Dettaglio Legge Regionale

Norme per la tutela della salute dei pazienti nell’esercizio delle attivita’ specialistiche odontoiatriche (20-4-2016)
Calabria
Legge n.10 del 20-4-2016
n.47 del 21-4-2016
Politiche socio sanitarie e culturali
10-6-2016 / Impugnata
La legge della regione Calabria 20 aprile 2016, n. 10 recante “Norme per la tutela della salute dei pazienti nell’esercizio delle attività’ specialistiche odontoiatriche”, presenta profili di illegittimità costituzionale.
E’ opportuno premettere che la regione Calabria, per la quale si è verificata una situazione di disavanzi nel settore sanitario tali da generare uno squilibrio economico-finanziario che compromette l’erogazione dei livelli essenziali di assistenza, ha stipulato, il 17 dicembre 2009, un accordo con i Ministri della salute e dell’economia e delle finanze, comprensivo del Piano di rientro dal disavanzo sanitario, che individua gli interventi necessari per il perseguimento dell’equilibrio economico nel rispetto dei livelli essenziali di assistenza, ai sensi dell’art. 1, comma 180, della legge n. 311 del 2004 (legge finanziaria 2005).
La Regione Calabria, peraltro, non avendo realizzato gli obiettivi previsti dal Piano di rientro nei tempi e nelle dimensioni di cui all'articolo 1, comma 180, della l. n. 311/04, nonché dall'intesa Stato-Regioni del 23 marzo 2005, e dai successivi interventi legislativi in materia, è stata commissariata ai sensi dell’articolo 4 del decreto legge 1 ottobre 2007, n. 159, in attuazione dell’articolo 120 della Costituzione, nei modi e nei termini di cui all’articolo 8, comma 1, della legge n. 131/2003.
Nella seduta del 30 luglio 2010, infatti, il Consiglio dei Ministri ha deliberato la nomina del Commissario ad acta per la realizzazione del vigente piano di rientro dai disavanzi nel settore sanitario della Regione Calabria, individuando lo stesso nella persona del Presidente della Regione pro tempore.
Successivamente, ai sensi dell’art. 2, comma 88, della legge 23 dicembre 2009, n. 191, con la delibera n. 44/2010 del 3 agosto 2010, il Commissario ad acta ha approvato Programmi operativi con i quali ha dato prosecuzione al Piano di Rientro 2013-2015.
In seguito il Consiglio dei ministri, con delibera del 12 marzo 2015, ha conferito, ai sensi dell’art. 1, comma 569, della legge n. 190 del 2014, l’incarico di Commissario ad acta per l’attuazione del piano di rientro all’Ing.
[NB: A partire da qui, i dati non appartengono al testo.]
(** * go-ap/storage, package boltdb: the BoltDB storage adapter

  A shallow embedding of [boltdb/boltdb.go].  The adapter keeps
  ActivityStreams items in four buckets ([actors], [activities],
  [objects], [collections]) nested in one root bucket of a BoltDB file.

  Layout of the development:
  - [bytes]: Go byte strings, their order, [bytes.HasPrefix] and
    [strings.Contains];
  - [errors]: the error values the adapter builds;
  - [bolt]: the part of the key-value engine the adapter calls (nested
    buckets ordered by key, cursors, [Get], [Put], [View], [Update]);
  - [activitystreams], [jsonld], [storage]: what the adapter calls in the
    vocabulary package, the codec and the filter interface;
  - [boltdb]: the adapter itself, function by function;
  - [sample]: a vocabulary, a codec and stores to run the adapter on;
  - [query]: the notions the properties are stated with;
  - the properties of loads, collection loads, saves and identifier
    generation, and the adapter on concrete stores. *)

From Stdlib Require Import String Ascii List Bool NArith Sorted Lia.
Import ListNotations.
Set Warnings "-register-all".
Local Open Scope list_scope.
Local Open Scope string_scope.

(* ================================================================== *)
(** * Byte strings *)
(* ================================================================== *)

(** Go's [[]byte] and [string] are both sequences of bytes; the adapter
  converts freely between them, so one type stands for both. *)
Module bytes.

Definition t := string.

(** [bytes.HasPrefix(s, prefix)]. *)
Definition HasPrefix (s prefix : t) : bool := String.prefix prefix s.

(** [strings.Contains(s, substr)]: [substr] occurs somewhere in [s]. *)
Fixpoint Contains (s substr : t) : bool :=
  String.prefix substr s ||
  match s with
  | EmptyString => false
  | String _ s' => Contains s' substr
  end.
Massimo Scura, secondo i Programmi operativi di cui all’articolo 2, comma 88, della legge 30 dicembre 2009, n. 191. Tale delibera attribuisce al nuovo Commissario ad acta i contenuti del mandato commissariale già affidato al Presidente pro tempore. Al nuovo Commissario è infatti assegnato l’incarico prioritario di adottare ed attuare i Programmi operativi e gli interventi necessari a garantire, in maniera uniforme sul territorio regionale, l’erogazione dei livelli essenziali di assistenza in condizioni di efficienza, appropriatezza, sicurezza e qualità, nei termini indicati dai Tavoli tecnici di verifica e nell’ambito della cornice normativa vigente.
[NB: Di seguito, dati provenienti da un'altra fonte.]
(** ** The layout contract *)

(** C1, as the code has it.  The offsets are assigned by a left-to-right
    scan.  For every parameter list none of whose ids is [__proto__] and
    every [base ≥ 0] with [base + 16 * count + 16 ≤ 2^53]: the first
    parameter has an offset, the smallest multiple of its alignment that is
    at least [base]; each later parameter has an offset, the smallest
    multiple of its alignment that is at least the previous offset plus the
    previous size; the total size is the smallest multiple of 16 that is at
    least the last offset plus the last size.  The alignment (and size) is 16
    for a colour or vector and 4 for a float.  The returned map holds the
    recorded offset of every parameter whose id no later parameter carries.
    For a float ["a"] followed by a colour or vector ["c"] at base 0:
    [a ↦ 0], [c ↦ 16], total 32. *)
Theorem layout_left_to_right_scan params base :
  0 ≤ base → withinExactIntegers params base → ordinaryIds params →
  let layout := calculateUniformLayout params base in
  (∀ p, params !! 0%nat = Some p →
     ∃ o, recordedOffset params base 0 = Some o ∧
          smallest_multiple_ge (alignment p) base o) ∧
  (∀ i p q, params !! i = Some p → params !! S i = Some q →
     ∃ o o', recordedOffset params base i = Some o ∧
             recordedOffset params base (S i) = Some o' ∧
             smallest_multiple_ge (alignment q) (o + paramSize p) o') ∧
  (∀ p, last params = Some p →
     ∃ o, recordedOffset params base (pred (length params)) = Some o ∧
          smallest_multiple_ge 16 (o + paramSize p) (size layout)) ∧
  (∀ p, (type p = "color" ∨ type p = "vec3" →
           alignment p = 16 ∧ paramSize p = 16) ∧
        (type p = "float" → alignment p = 4 ∧ paramSize p = 4)) ∧
  (∀ i p, params !! i = Some p → id p ∉ (id <$> drop (S i) params) →
     ∃ o, offsetMap layout !! id p = Some o ∧
          recordedOffset params base i = Some o) ∧
  (∀ va vc tc, tc = "color" ∨ tc = "vec3" →
     let example :=
       calculateUniformLayout
         [ {| id := "a"; type := "float"; value := va |};
           {| id := "c"; type := tc; value := vc |} ] 0 in
     offsetMap example !! "a" = Some 0 ∧
     offsetMap example !! "c" = Some 16 ∧
     size example = 32).
Proof.
  intros Hb _ Hord layout.
  refine (conj _ (conj _ (conj _ (conj _ (conj _ _))))).
  - intros p Hp. eexists. split.
    + apply (recordedOffset_scan _ _ _ _ Hp (ordinaryIds_lookup _ _ _ Hord Hp)).
    + simpl. apply padding_spec; [apply alignment_pos | done].
  - intros i p q Hp Hq.
    pose proof (ordinaryIds_lookup _ _ _ Hord Hp) as Hnp.
    pose proof (ordinaryIds_lookup _ _ _ Hord Hq) as Hnq.
    destruct (recordedOffset_defined params base i p Hp Hnp) as [o Ho].
    exists o. eexists. split; [done|].
    split; [apply (recordedOffset_next _ _ _ _ _ _ Hb Hp Hq Hnq Ho)|].
    apply padding_spec; [apply alignment_pos|].
    pose proof (recordedOffset_ge _ _ _ _ Ho). pose proof (paramSize_pos p). lia.
  - intros p Hlast. rewrite last_lookup in Hlast.
    pose proof (ordinaryIds_lookup _ _ _ Hord Hlast) as Hnp.
    destruct (recordedOffset_defined params base _ p Hlast Hnp) as [o Ho].
    exists o. split; [done|].
    pose proof (scanEnd_take_S _ _ _ _ _ Hlast Ho) as He.
    rewrite take_ge in He by lia.
    unfold layout. rewrite size_scanEnd, He.
    apply padding_spec; [lia|].
    pose proof (recordedOffset_ge _ _ _ _ Ho). pose proof (paramSize_pos p). lia.
  - intros p. split; intros Ht.
    + rewrite <- isVec_true in Ht. unfold alignment, paramSize. by rewrite Ht.
    + unfold alignment, paramSize. by rewrite (isVec_float _ Ht).
  - intros i p Hi Hl.
    pose proof (ordinaryIds_lookup _ _ _ Hord Hi) as Hnp.
    destruct (recordedOffset_defined params base i p Hi Hnp) as [o Ho].
    exists o. split; [|done]. unfold layout.
    by rewrite (offsetMap_lastOccurrence _ _ _ _ Hi Hl).
  - intros va vc tc [-> | ->]; vm_compute; done.
Qed.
In particolare il mandato commissariale del 12 marzo 2015 affida al Commissario ad acta, al punto 10), tra le azioni e gli interventi prioritari, l’ “attuazione della normativa statale in materia di autorizzazioni e accreditamenti istituzionali, mediante adeguamento della vigente normative regionale”

Ciò premesso, la legge regionale in esame, che detta disposizioni per la tutela della salute dei pazienti nell’esercizio delle attività specialistiche odontoiatriche, presenta i seguenti aspetti d’illegittimità costituzionale:
1) L’articolo 4 prevede che “Non sono soggetti ad autorizzazione sanitaria nell’esercizio, né a segnalazione certificata di inizio attività (SCIA), gli studi odontoiatrici che effettuano esclusivamente visite e/o diagnostica strumentale non invasiva”. L’articolo 5, inoltre, stabilisce che “E’ soggetta ad autorizzazione sanitaria all’esercizio, con integrale applicazione del procedimento previsto dalla l.r. 24/2008:
- a) l’attività volta ad erogare prestazioni odontoiatriche all’interno di ambulatori o di altri strutture sanitarie comunque non rientranti nella definizione di studio odontoiatrico di cui all’articolo 2;
- b) in via residuale, l’attività degli studi odontoiatrici che non rientra tra le prestazioni a minore invasività elencate nell’Allegato “B” alla presente legge, fatte salve le previsioni di cui all’articolo 4.”.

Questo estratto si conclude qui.